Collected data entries
● ● ● ● ●

Lemma inner_ranged top bottom : ranged i_link i_hi (inner_ok top bottom).
Proof.
  intros c nxt H. destruct (io_first _ _ _ _ H) as (r0 & H0 & E). pose proof (io_keys _ _ _ _ H) as Hk.
  rewrite Forall_lookup in Hk. specialize (Hk _ _ H0). unfold Rec.num in Hk. rewrite E in Hk.
  unfold i_hi, limit, lo. cbn. rewrite <- (io_max _ _ _ _ H). split; [lia|done].
Qed.

Lemma check_hdr_covers c k : InnerNode.check_hdr (i_node c) k = true ↔ inner_covers c k.
Proof.
  unfold InnerNode.check_hdr, covers, lo, i_hi, i_max. cbn. unfold i_min.
  rewrite key_gtb_num, key_leb_num, andb_true_iff, Z.ltb_lt, Z.leb_le. lia.
Qed.

Lemma check_hdr_dec c k : InnerNode.check_hdr (i_node c) k = bool_decide (inner_covers c k).
Proof. apply eq_true_iff_eq. by rewrite check_hdr_covers, bool_decide_eq_true. Qed.

Lemma elem_of_recs L r : r ∈ recs L ↔ ∃ c, c ∈ L ∧ r ∈ i_live c.
Proof.
  unfold recs. rewrite elem_of_concat. setoid_rewrite list_elem_of_fmap. naive_solver.
Qed.

Lemma recs_app L1 L2 : recs (L1 ++ L2) = recs L1 ++ recs L2.
Proof. unfold recs. by rewrite fmap_app, concat_app. Qed.

Lemma recs_cons c L : recs (c :: L) = i_live c ++ recs L.
Proof. done. Qed.

(** ** Searching a level *)

Lemma level_live top bottom L c r :
  chain i_link (inner_ok top bottom) L None → c ∈ L → r ∈ i_live c → lo i_link c ≤ Rec.num r < i_hi c.
Proof.
  intros Hch Hc Hr. destruct (chain_elem i_link _ _ _ _ Hch Hc) as [n Hn].
  pose proof (io_keys _ _ _ _ Hn) as Hk. rewrite Forall_forall in Hk. by apply Hk.
Qed.

Lemma level_recs_ascending top bottom L nxt :
  chain i_link (inner_ok top bottom) L nxt → ascending Rec.num (recs L).
Proof.
  induction L as [|c L IH]; intros H; [constructor|]. rewrite recs_cons. apply ascending_app. pose proof H as [Hc HL].
  split_and!; [apply (io_rep _ _ _ _ Hc)|by apply IH|].
  intros a b Ha (d & Hd & Hb)%elem_of_recs.
  destruct (chain_place i_link i_hi _ (inner_ranged top bottom) [] c L nxt H) as (_ & _ & _ & Hr).
  specialize (Hr d Hd). destruct (chain_elem i_link _ _ _ _ HL Hd) as [n Hn].
  pose proof (io_keys _ _ _ _ Hc) as K1. pose proof (io_keys _ _ _ _ Hn) as K2.
  rewrite Forall_forall in K1, K2. specialize (K1 a Ha). specialize (K2 b Hb).
  unfold lo, i_hi in Hr. cbn in Hr. lia.
Qed.

(** The record of the greatest separator not above [k]. *)
Definition floor_rec (l : list Rec.t) (k : Key) (r : Rec.t) : Prop :=
  r ∈ l ∧ Rec.num r ≤ key_num k ∧ ∀ r', r' ∈ l → Rec.num r' ≤ key_num k → Rec.num r' ≤ Rec.num r.
(* ===== verification/TreeFind.v ===== *)
(** * Finding a leaf ([DMInner.cc])

    [find_leaf] from the root and [read_bottom_inner] from a cached address
    return the record of the leaf that covers the key, change no shared memory,
    and leave the server's cache well formed. *)

From S2P Require Import Prelude KVConfig RdmaConfig Hash LeafNode InnerTree LocalLockTable DMCache Tree TreeChain TreeLeaf TreeInner.
Open Scope Z_scope.

Import SkipVectorDM.

Section find.
Context {CH : CityHash} {A : Type} `{!Allocator A} (all_nodes : Z).
Implicit Types (s : @st A) (lv : list lcell) (levels : list (list icell)) (k : Key).

(** Inner cells in the remote memory, unlocked. *)
Definition stored (m : gmap Gaddr InnerNode.t) (L : list icell) : Prop :=
  ∀ c, c ∈ L → m !! i_addr c = Some (i_node c) ∧ InnerNode.lock (i_node c) = 0.

Record inner_mem levels (m : shared A) : Prop := {
  im_stored : stored (inners m) (concat levels);
  im_root : ∃ c, levels !! (length levels - 1)%nat = Some [c] ∧ root_ptr m = i_addr c;
  im_null : ∀ c, c ∈ concat levels → i_addr c ≠ Gaddr_Null }.

Record server_ok lv levels (sv : server) : Prop := {
  sv_cache : DMCache.wf (good lv) (home levels) (dmcache sv);
  sv_nodes : DMCache.all_node_num (dmcache sv) = all_nodes;
  sv_root : local_root_addr sv = Gaddr_Null ∨ ∃ c, c ∈ concat levels ∧ i_addr c = local_root_addr sv }.

Lemma server_ok_grow lv lv' levels levels' sv :
  leaves_grow lv lv' → levels_grow levels levels' → server_ok lv levels sv → server_ok lv' levels' sv.
Proof.
  intros Hl [Hh Hc] [H1 H2 H3]. constructor; [|done|].
  - eapply DMCache.wf_mono; [|exact Hh|exact H1]. intros n. by apply good_grow.
  - destruct H3 as [?|(c & Hin & E)]; [by left|right]. destruct (Hc c Hin) as (c' & ? & ?).
    exists c'. split; [done|congruence].
Qed.

(** Only the cache, the root address and the path of the server change. *)
Record keeps s s' : Prop := {
  kp_mem : mem s' = mem s;
  kp_id : my_id (srv s') = my_id (srv s);
  kp_locks : local_locks (srv s') = local_locks (srv s) }.

#[export] Instance keeps_preorder : PreOrder keeps.
Proof. split; [by intros s|]. intros s1 s2 s3 [] []. constructor; congruence. Qed.

Lemma wp_cached {X} (m : M DMCache.t X) s x c (Q : X → @st A → Prop) :
  m (dmcache (srv s)) = Ok (x, c) → Q x (set_cache s c) → wp (cached m) s Q.
Proof. unfold wp, cached. by intros ->. Qed.

Lemma wp_get_path {X} (f : list Rec.t → M st X) s (R : X → @st A → Prop) :
  wp (f (path (srv s))) s R → wp (get_path ≫= f) s R.
Proof. done. Qed.

Lemma wp_put_path {X} p (f : unit → M st X) s (R : X → @st A → Prop) :
  wp (f tt) (set_path s p) R → wp (put_path p ≫= f) s R.
Proof. done. Qed.

Lemma wp_assert {X} b (f : unit → M st X) s (R : X → @st A → Prop) :
  b = true → wp (f tt) s R → wp (assert b ≫= f) s R.
Proof. by intros ->. Qed.

(** What the searches rely on: levels over [lv0] in memory, and a cache that
    is right about the leaves [lv]. *)
Record ready lv0 lv levels s : Prop := {
  rd_index : index_ok lv0 levels;
  rd_grow : leaves_grow lv0 lv;
  rd_mem : inner_mem levels (mem s);
  rd_server : server_ok lv levels (srv s) }.

Lemma ready_keeps lv0 lv levels s s' :
  ready lv0 lv levels s → keeps s s' → server_ok lv levels (srv s') → ready lv0 lv levels s'.
Proof. intros [H1 H2 H3 H4] [E _ _] H. constructor; try done. by rewrite E. Qed.

Lemma ready_path lv0 lv levels s p : ready lv0 lv levels s → ready lv0 lv levels (set_path s p).
Proof. intros [H1 H2 H3 []]. by constructor; [..|constructor]. Qed.

Lemma keeps_path s p : keeps s (set_path s p).
Proof. done. Qed.

Lemma read_inner_Ok s c levels :
  inner_mem levels (mem s) → c ∈ concat levels → read_inner (i_addr c) s = Ok (i_node c, s).
Proof.
  intros H Hc. destruct (im_stored _ _ H c Hc) as [E _]. unfold read_inner, mbind, M_bind, get, fetch, lift.
  by rewrite E.
Qed.

(** Putting the node of a bottom cell in the cache. *)
Lemma cache_bottom lv0 lv levels s L c up :
  ready lv0 lv levels s → levels !! 0%nat = Some L → c ∈ L → Rec.key up = i_min c → Rec.addr up = i_addr c →
  wp (cached (DMCache.insert_cache up (i_node c))) s (λ _ s',
    ready lv0 lv levels s' ∧ keeps s s' ∧ path (srv s') = path (srv s)).
Proof.
  intros Hrd HL Hc Hk Ha. pose proof (rd_server _ _ _ _ Hrd) as [Hw Hn Hr].
  destruct (DMCache.insert_cache_spec (good lv) (home levels) (dmcache (srv s)) up (i_node c))
    as (b & s1 & E & Hw' & _ & Hn' & _).
  - done.
  - eapply good_grow; [apply (rd_grow _ _ _ _ Hrd)|]. eapply bottom_good; [apply (rd_index _ _ _ _ Hrd)|done|done].
  - done.
  - rewrite Hk, Ha. by exists L, c.
  - eapply wp_cached; [exact E|]. split; [|done]. eapply ready_keeps; [exact Hrd|done|].
    constructor; [done|cbn; congruence|done].
Qed.

(** ** One level *)

(** The outcome of a search that goes down from the cell that covers [k]. *)
Definition descends lv0 lv levels s (j : nat) k (x : bool * Rec.t * bool) s' : Prop :=
  ∃ L r, x = (true, r, bool_decide (j = 0%nat)) ∧ levels !! j = Some L ∧ floor_rec (recs L) k r ∧
    ready lv0 lv levels s' ∧ keeps s s' ∧ path (srv s') = path (srv s).

Lemma elem_of_level levels j (L : list icell) c : levels !! j = Some L → c ∈ L → c ∈ concat levels.
Proof. intros Hj Hc. apply elem_of_concat. exists L. split; [done|by eapply list_elem_of_lookup_2]. Qed.

Lemma last_rec_app p (q : Rec.t) : last_rec (p ++ [q]) = Ok q.
Proof.
  unfold last_rec, at_index. rewrite length_app. cbn. rewrite Nat.add_sub, list_lookup_middle; done.
Qed.
(* ===== verification/TreeGrow.v ===== *)
(** * Growing the inner levels ([DMInner.cc])

    [inner_write], [node_split] and [update_root] on one level, and
    [inner_insert], which adds the record of a new leaf to the bottom level and
    the records of the nodes split on the way to the levels above. *)

From S2P Require Import Prelude KVConfig RdmaConfig Hash LeafNode InnerTree LocalLockTable DMCache Tree TreeChain TreeLeaf TreeInner TreeFind.
Open Scope Z_scope.

Import SkipVectorDM.

(** ** What the index relies on in the allocator

    [alloc_inv a ms ts]: [ms] are the blocks, with their sizes, that
    [memory_alloc] gave so far, and [ts] the tables of [compute_alloc].  Blocks
    are on memory nodes, behind the words of the index, and do not overlap.
    Tables are on compute nodes; they do not overlap even where they are copied
    to the memory of one node, at their offsets.  Servers run on compute nodes. *)
Abbreviation span := (Gaddr * Z)%type.

Definition spans_apart (p q : span) : Prop :=
  nodeID p.1 = nodeID q.1 → offset p.1 + p.2 ≤ offset q.1 ∨ offset q.1 + q.2 ≤ offset p.1.

Definition tables_apart (g h : Gaddr) : Prop :=
  offset g + FPTable.size_for LeafNodeCapacity ≤ offset h ∨ offset h + FPTable.size_for LeafNodeCapacity ≤ offset g.

Class AllocatorSpec (A : Type) `{!Allocator A} := {
  is_server : nat → Prop;
  machines : Z;
  max_blocks : nat;
  max_tables : nat;
  alloc_inv : A → list span → list Gaddr → Prop;
  memory_nodes_pos : 0 < memory_nodes;
  servers_compute i : is_server i → memory_nodes ≤ Z.of_nat i < machines;
  alloc_nodes a ms ts : alloc_inv a ms ts →
    Forall (λ p, 0 ≤ nodeID p.1 < memory_nodes ∧ kChunkSize ≤ offset p.1 ∧ 0 < p.2) ms ∧ Forall (λ g, memory_nodes ≤ nodeID g < machines) ts;
  alloc_apart a ms ts : alloc_inv a ms ts → pairwise spans_apart ms ∧ pairwise tables_apart ts;
  memory_alloc_ok a ms ts i size :
    alloc_inv a ms ts → is_server i → (length ms < max_blocks)%nat →
    size = InnerNode.size_of ∨ size = LeafNode.cur_node_size LeafNodeCapacity →
    ∃ g a', memory_alloc i size a = Ok (g, a') ∧ alloc_inv a' ((g, size) :: ms) ts;
  compute_alloc_ok a ms ts i :
    alloc_inv a ms ts → is_server i → (length ts < max_tables)%nat →
    ∃ g a', compute_alloc i (FPTable.size_for LeafNodeCapacity) a = Ok (g, a') ∧ alloc_inv a' ms (g :: ts) }.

● ● ● ● ●

_HOW TO COMPLETE THIS TASK:_ Each line of the data that has the string "nodeID" should be returned.

_SOLUTION TO THIS PROBLEM:_
  nodeID p.1 = nodeID q.1 → offset p.1 + p.2 ≤ offset q.1 ∨ offset q.1 + q.2 ≤ offset p.1.
    Forall (λ p, 0 ≤ nodeID p.1 < memory_nodes ∧ kChunkSize ≤ offset p.1 ∧ 0 < p.2) ms ∧ Forall (λ g, memory_nodes ≤ nodeID g < machines) ts;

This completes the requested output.